Two highlights from a recent discussion of this essay in my Rhetoric class:
- The cultural role of rhetoric goes well beyond “giving powerful speeches in order to influence the culture.” When Weaver says, “Dialectic alone in the social realm is subversive,” that begs the question: “Subversive of what?” Answer: social cohesion. As Coach Follette taught me, and so many others, the “enthymematic base,” or “deep rhetoric,” of a society is the taken-for-granted assumptions around which we cohere. Our surface rhetoric, as Weaver clearly explicates, replenishes the wellsprings of our social bonds by, enthymematically, communicating value presuppostions and so forth, in various and subtle ways. Much, much more to say on this topic, but I’ll leave it for now (NO TOME ZONE! heh, heh)

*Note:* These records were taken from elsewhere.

(** ** The balance of the whole program *)

Record inv (q : t) : Prop := {
  inv_pcs : Forall pc_ok (threads q);
  inv_sema : 0 <= m_sema (memory q);
  inv_kernel : m_sema (memory q) + zsum posts (threads q) =
    zsum waits (threads q) + Z.min (m_count (memory q)) 0 + forged q;
  inv_ghosts : 0 <= acquired q /\ 0 <= forged q;
  inv_tokens : m_count (memory q) + zsum waits (threads q) + zsum holds (threads q) + acquired q =
    signalled q }.

Lemma posts_nonneg p : pc_ok p -> 0 <= posts p.
Proof. destruct p; cbn; lia. Qed.

Lemma holds_nonneg p : pc_ok p -> 0 <= holds p.
Proof. destruct p; cbn; try lia. destruct o; cbn; lia. Qed.

Section program.
Context (q : t) (I : inv q).

Lemma total_posts : 0 <= zsum posts (threads q).
Proof. apply zsum_nonneg. eapply Forall_impl; [apply (inv_pcs _ I)|apply posts_nonneg]. Qed.

Lemma total_holds : 0 <= zsum holds (threads q).
Proof. apply zsum_nonneg. eapply Forall_impl; [apply (inv_pcs _ I)|apply holds_nonneg]. Qed.

Lemma count_bounds :
  - Z.of_nat (length (threads q)) - forged q <= m_count (memory q) <= signalled q - acquired q.
Proof.
  pose proof total_posts. pose proof total_holds. pose proof (inv_kernel _ I). pose proof (inv_tokens _ I).
  pose proof (inv_sema _ I). pose proof (zsum_bounds waits (threads q) waits_bounds). lia.
Qed.
End program.

(** The number of tokens put in stays within a [ssize_t], and those forged
    with the threads within an [int]. *)
Definition in_bounds (q : t) : Prop :=
  signalled q < 2 ^ 63 /\ Z.of_nat (length (threads q)) + forged q < 2 ^ 31.

(** The ghost counters only grow. *)
Lemma turn_signals i ch q q' :
  Forall (fun p => 0 <= puts_in p) (threads q) -> turn i ch q = Some q' ->
  Forall (fun p => 0 <= puts_in p) (threads q') /\ length (threads q') = length (threads q) /\
  signalled q <= signalled q' /\ forged q <= forged q'.
Proof.
  intros Hf E. unfold turn in E. destruct (threads q !! i) as [p|] eqn:Hp; [|done].
  destruct (step ch p (memory q)) as [[p' s']|] eqn:Es; [|done]. injection E as <-.
  pose proof (Forall_lookup_1 _ _ _ _ Hf Hp) as H0. cbn [threads signalled forged].
  split; [apply Forall_insert; [done|by eapply step_puts_in]|]. split; [apply length_insert|].
  split; [destruct p; cbn in *; lia|destruct p, ch; cbn; lia].
Qed.

Lemma run_signals schedule q q' :
  Forall (fun p => 0 <= puts_in p) (threads q) -> run schedule q = Some q' ->
  in_bounds q' -> in_bounds q.
Proof.
  revert q. induction schedule as [|[i ch] schedule IH]; intros q Hf E Hb; [by injection E as <-|].
  cbn in E. destruct (turn i ch q) as [q1|] eqn:Et; [|done].
  destruct (turn_signals i ch q q1 Hf Et) as (Hf1 & El & Hs & Hg). destruct (IH q1 Hf1 E Hb).
  unfold in_bounds. rewrite <- El. lia.
Qed.

Lemma pc_puts_in q : inv q -> Forall (fun p => 0 <= puts_in p) (threads q).
Proof. intros I. eapply Forall_impl; [apply (inv_pcs _ I)|]. intros p. destruct p; cbn; lia. Qed.

Lemma turn_inv i ch q q' :
  inv q -> turn i ch q = Some q' -> in_bounds q' ->
  inv q' /\ length (threads q') = length (threads q).
Proof.
  intros I E Hb. destruct (turn_signals i ch q q' (pc_puts_in q I) E) as (_ & El & Hsig & Hfor).
  split; [|done]. unfold in_bounds in Hb. rewrite El in Hb.
  pose proof (count_bounds _ I) as Hlow. unfold turn in E.
  destruct (threads q !! i) as [p|] eqn:Hp; [|done].
  destruct (step ch p (memory q)) as [[p' s']|] eqn:Es; [|done]. injection E as <-.
  pose proof (inv_pcs _ I) as Hpcs. assert (pc_ok p) as Hpok by (eapply Forall_lookup_1; done).
  pose proof (inv_ghosts _ I) as Hacq. cbn [signalled forged] in *.
  assert (m_count (memory q) + puts_in p < 2 ^ 63) as Hup by (destruct p; cbn in *; lia).
  destruct (step_kept _ _ _ _ _ Es Hpok (inv_sema _ I) ltac:(lia) Hup) as (K1 & K2 & K3 & K4).
  destruct I as [_ _ J1 _ J2]. unfold balance1, balance2, puts_in, takes_out in K3, K4.
  split; cbn [threads memory signalled acquired forged].
  - by apply Forall_insert.
  - done.
  - rewrite !(zsum_insert _ _ _ p) by done. lia.
  - pose proof (holds_nonneg p Hpok). split; [destruct p|]; cbn in *; lia.
  - rewrite !(zsum_insert _ _ _ p) by done. destruct p; cbn in *; lia.
Qed.

Lemma run_inv schedule q q' :
  inv q -> run schedule q = Some q' -> in_bounds q' ->
  inv q' /\ length (threads q') = length (threads q).
Proof.
  revert q. induction schedule as [|[i ch] schedule IH]; intros q I E Hb; [by injection E as <-|].
  cbn in E. destruct (turn i ch q) as [q1|] eqn:Et; [|done].
  destruct (turn_signals i ch q q1 (pc_puts_in q I) Et) as (Hf1 & _).
  destruct (turn_inv i ch q q1 I Et (run_signals _ _ _ Hf1 E Hb)) as [I1 E1]. rewrite <- E1. by apply IH.
Qed.

Lemma construct_inv c n : 0 <= c -> inv (construct c n).
Proof.
  intros Hc. split; cbn [construct threads memory signalled acquired forged m_sema m_count];
    rewrite ?zsum_repeat by done; [|lia..].
  apply Forall_forall. intros p Hp%list_elem_of_In. by apply repeat_spec in Hp as ->.
Qed.

Lemma run_length schedule q q' : run schedule q = Some q' -> length (threads q') = length (threads q).
Proof.
  revert q. induction schedule as [|[i ch] schedule IH]; intros q E; [by injection E as <-|].
  cbn in E. destruct (turn i ch q) as [q1|] eqn:Et; [|done]. rewrite (IH q1 E). unfold turn in Et.
  destruct (threads q !! i) as [p|]; [|done]. destruct (step ch p (memory q)) as [[p' s]|]; [|done].
  injection Et as <-. apply length_insert.
Qed.

Lemma run_construct_inv c n schedule q :
  0 <= c -> run schedule (construct c n) = Some q -> signalled q < 2 ^ 63 -> Z.of_nat n + forged q < 2 ^ 31 ->
  inv q /\ length (threads q) = n.
Proof.
  intros Hc E Hs Hf. assert (length (threads (construct c n)) = n) as El by apply repeat_length.
  pose proof (run_length _ _ _ E) as El'. rewrite El in El'.
  destruct (run_inv schedule (construct c n) q) as [I _]; [by apply construct_inv|done|by split; rewrite ?El'|done].
Qed.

- Weaver offers an unusually cogent illustration of how the doctor of culture should operate in our day. Consider, for example, by what method he develops his cultural critique. He uses the trial of Socrates to illustrate his point, then turns his critique to the General Semanticists, whom, he argues, have a position that “eats away at the fibre of our society.” Question #1: Why is this especially important in our day? (Hint: postmoderns don’t much value logic.) Question #2: Who are these persons and/or groups whose positions “eat away at the fibre of our society” TODAY?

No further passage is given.